EMR Kudu supports Apache Kudu 1.10 and 1.11. You can use backup and restore tools provided by Apache Kudu to migrate data. The following figure shows the data migration process. Kudu

Procedure

  1. Run the following command to view the names of the Kudu tables to be migrated:
    Kudu table list {YourKuduMasterAddress}
    Note {YourKuduMasterAddress} specifies the internal IP addresses of the self-managed Kudu cluster. Separate multiple IP addresses with commas (,).
  2. Use the backup tool provided by Apache Kudu to back up tables in the self-managed Kudu cluster.
    Perform incremental or full backups based on your business requirements.
    • Use Object Storage Service (OSS) as intermediate storage
      spark-submit --class org.apache.kudu.backup.KuduBackup kudu-backup2_2.11-1.10.0.jar \
        --kuduMasterAddresses master1-host,master-2-host,master-3-host \
        --rootPath oss://{your_BucketName}/kudu-backups {YourTableList}
      Note {your_BucketName} specifies the name of your OSS bucket. {YourTableList} specifies the list of tables that you want to back up.

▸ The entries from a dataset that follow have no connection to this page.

Lemma client_Add_file (client : Client) (path : string) (d : FileData) :
  sys_stat w path = SysOk regular ->
  sys_open w path = SysOk d ->
  let o := exec (PkgClient.Add w client path) in
  (fd_err d = None ->
   url_rejects w (url client ++ "/api/v0/add")%string = false ->
   sent (events o) = [fileRequest w client path (fd_data d)]
   /\ result o = Some (exchange_result w (fileRequest w client path (fd_data d))))
  /\ (sent (events o) = [fileRequest w client path (fd_data d)]
      \/ sent (events o) = [] /\ exists e, result o = Some (None, Some e)).
Proof.
  intros Hs Ho o.
  pose (f := {| f_name := path; f_content := d |}).
  destruct (client_createMultiPartBody_run w client (File_Reader f) path
              {| st_writer := None; st_trace := [EvOpen path] |})
    as (v & m & E & Hok & Hgen).
  assert (Eo : o = (let (request, err) := v in
                    match err with
                    | Some e => File_Close f ;; ret (None, Some e)
                    | None => v <- PkgClient.doRequest w client request ;;
                              File_Close f ;; ret v
                    end) {| st_writer := Some m; st_trace := [EvOpen path] |}).
  { subst o. unfold exec, PkgClient.Add, os_Stat. rewrite Hs.
    cbn [fi_IsDir regular]. unfold bind at 1, os_Open. rewrite Ho.
    unfold bind at 1, emit at 1, ret at 1. unfold bind at 1.
    cbn [st_writer st_trace init app]. fold f. rewrite E. reflexivity. }
  rewrite Eo. clear Eo o.
  cbn [File_Reader r_data r_err f_content f_name st_trace init app f] in *.
  assert (Hreq :
            let o := (v <- PkgClient.doRequest w client
                             (Some (fileRequest w client path (fd_data d))) ;;
                      File_Close {| f_name := path; f_content := d |} ;; ret v)
                       {| st_writer := Some m; st_trace := [EvOpen path] |} in
            sent (events o) = [fileRequest w client path (fd_data d)]
            /\ result o = Some (exchange_result w (fileRequest w client path (fd_data d)))).
  { unfold bind, PkgClient.doRequest. rewrite exchange_run.
    unfold File_Close, emit, ret. cbn [events result st_trace st_writer f_name].
    split; [|reflexivity].
    rewrite !sent_app, exchange_events_sent. reflexivity. }
  split.
  - intros He Hu. rewrite Hok; [exact Hreq | rewrite He; reflexivity | exact Hu].
  - destruct Hgen as [->|[e ->]].
    + left. apply Hreq.
    + right. cbn. eauto.
Qed.

Lemma client_AddBinary_sent (client : Client) (content : Reader) (fileName : string) :
  let o := exec (PkgClient.AddBinary w client content fileName) in
  (r_err content = None ->
   url_rejects w (url client ++ "/api/v0/add")%string = false ->
   sent (events o) = [fileRequest w client fileName (r_data content)]
   /\ result o = Some (exchange_result w (fileRequest w client fileName (r_data content))))
  /\ (sent (events o) = [fileRequest w client fileName (r_data content)]
      \/ sent (events o) = [] /\ exists e, result o = Some (None, Some e)).
Proof.
  intros o.
  destruct (client_createMultiPartBody_run w client content fileName init)
    as (v & m & E & Hok & Hgen).
  assert (Eo : o = (let (req, err) := v in
                    match err with
                    | Some e => ret (None, Some e)
                    | None => PkgClient.doRequest w client req
                    end) {| st_writer := Some m; st_trace := st_trace init |}).
  { subst o. unfold exec, PkgClient.AddBinary. unfold bind. rewrite E. reflexivity. }
  rewrite Eo. clear Eo o.
  assert (Hreq :
            let o := PkgClient.doRequest w client
                       (Some (fileRequest w client fileName (r_data content)))
                       {| st_writer := Some m; st_trace := st_trace init |} in
            sent (events o) = [fileRequest w client fileName (r_data content)]
            /\ result o
               = Some (exchange_result w (fileRequest w client fileName (r_data content)))).
  { unfold PkgClient.doRequest. rewrite exchange_run.
    cbn [events result st_trace st_writer init app].
    split; [|reflexivity]. apply exchange_events_sent. }
  split.
  - intros He Hu. rewrite (Hok He Hu). exact Hreq.
  - destruct Hgen as [->|[e ->]].
    + left. apply Hreq.
    + right. cbn. eauto.
Qed.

    • Use HDFS as intermediate storage
      spark-submit --class org.apache.kudu.backup.KuduBackup kudu-backup2_2.11-1.10.0.jar \
        --kuduMasterAddresses master1-host,master-2-host,master-3-host \
        --rootPath hdfs://{YourHDFSCluster}/kudu-backups {YourTableList}
      Note {YourHDFSCluster} specifies the address of your Hadoop cluster.
  3. Check the data related to the Kudu backup directory.
  4. Run the restore command on the EMR Kudu cluster to import data from the intermediate storage to the EMR Kudu cluster.
    Sample code:
    • OSS used as intermediate storage
      spark-submit --class org.apache.kudu.backup.KuduRestore kudu-backup2_2.11-1.10.0.jar \
        --kuduMasterAddresses master1-host,master-2-host,master-3-host \
        --rootPath oss://{your_BucketName}/kudu-backups {YourTableList}
    • HDFS used as intermediate storage
      spark-submit --class org.apache.kudu.backup.KuduRestore kudu-backup2_2.11-1.10.0.jar \
        --kuduMasterAddresses master1-host,master-2-host,master-3-host \
        --rootPath hdfs://{YourHDFSCluster}/kudu-backups {YourTableList}
  5. Check whether data in tables and names of tables in the EMR Kudu cluster are consistent with data in tables and names of tables that are queried by using a compute engine.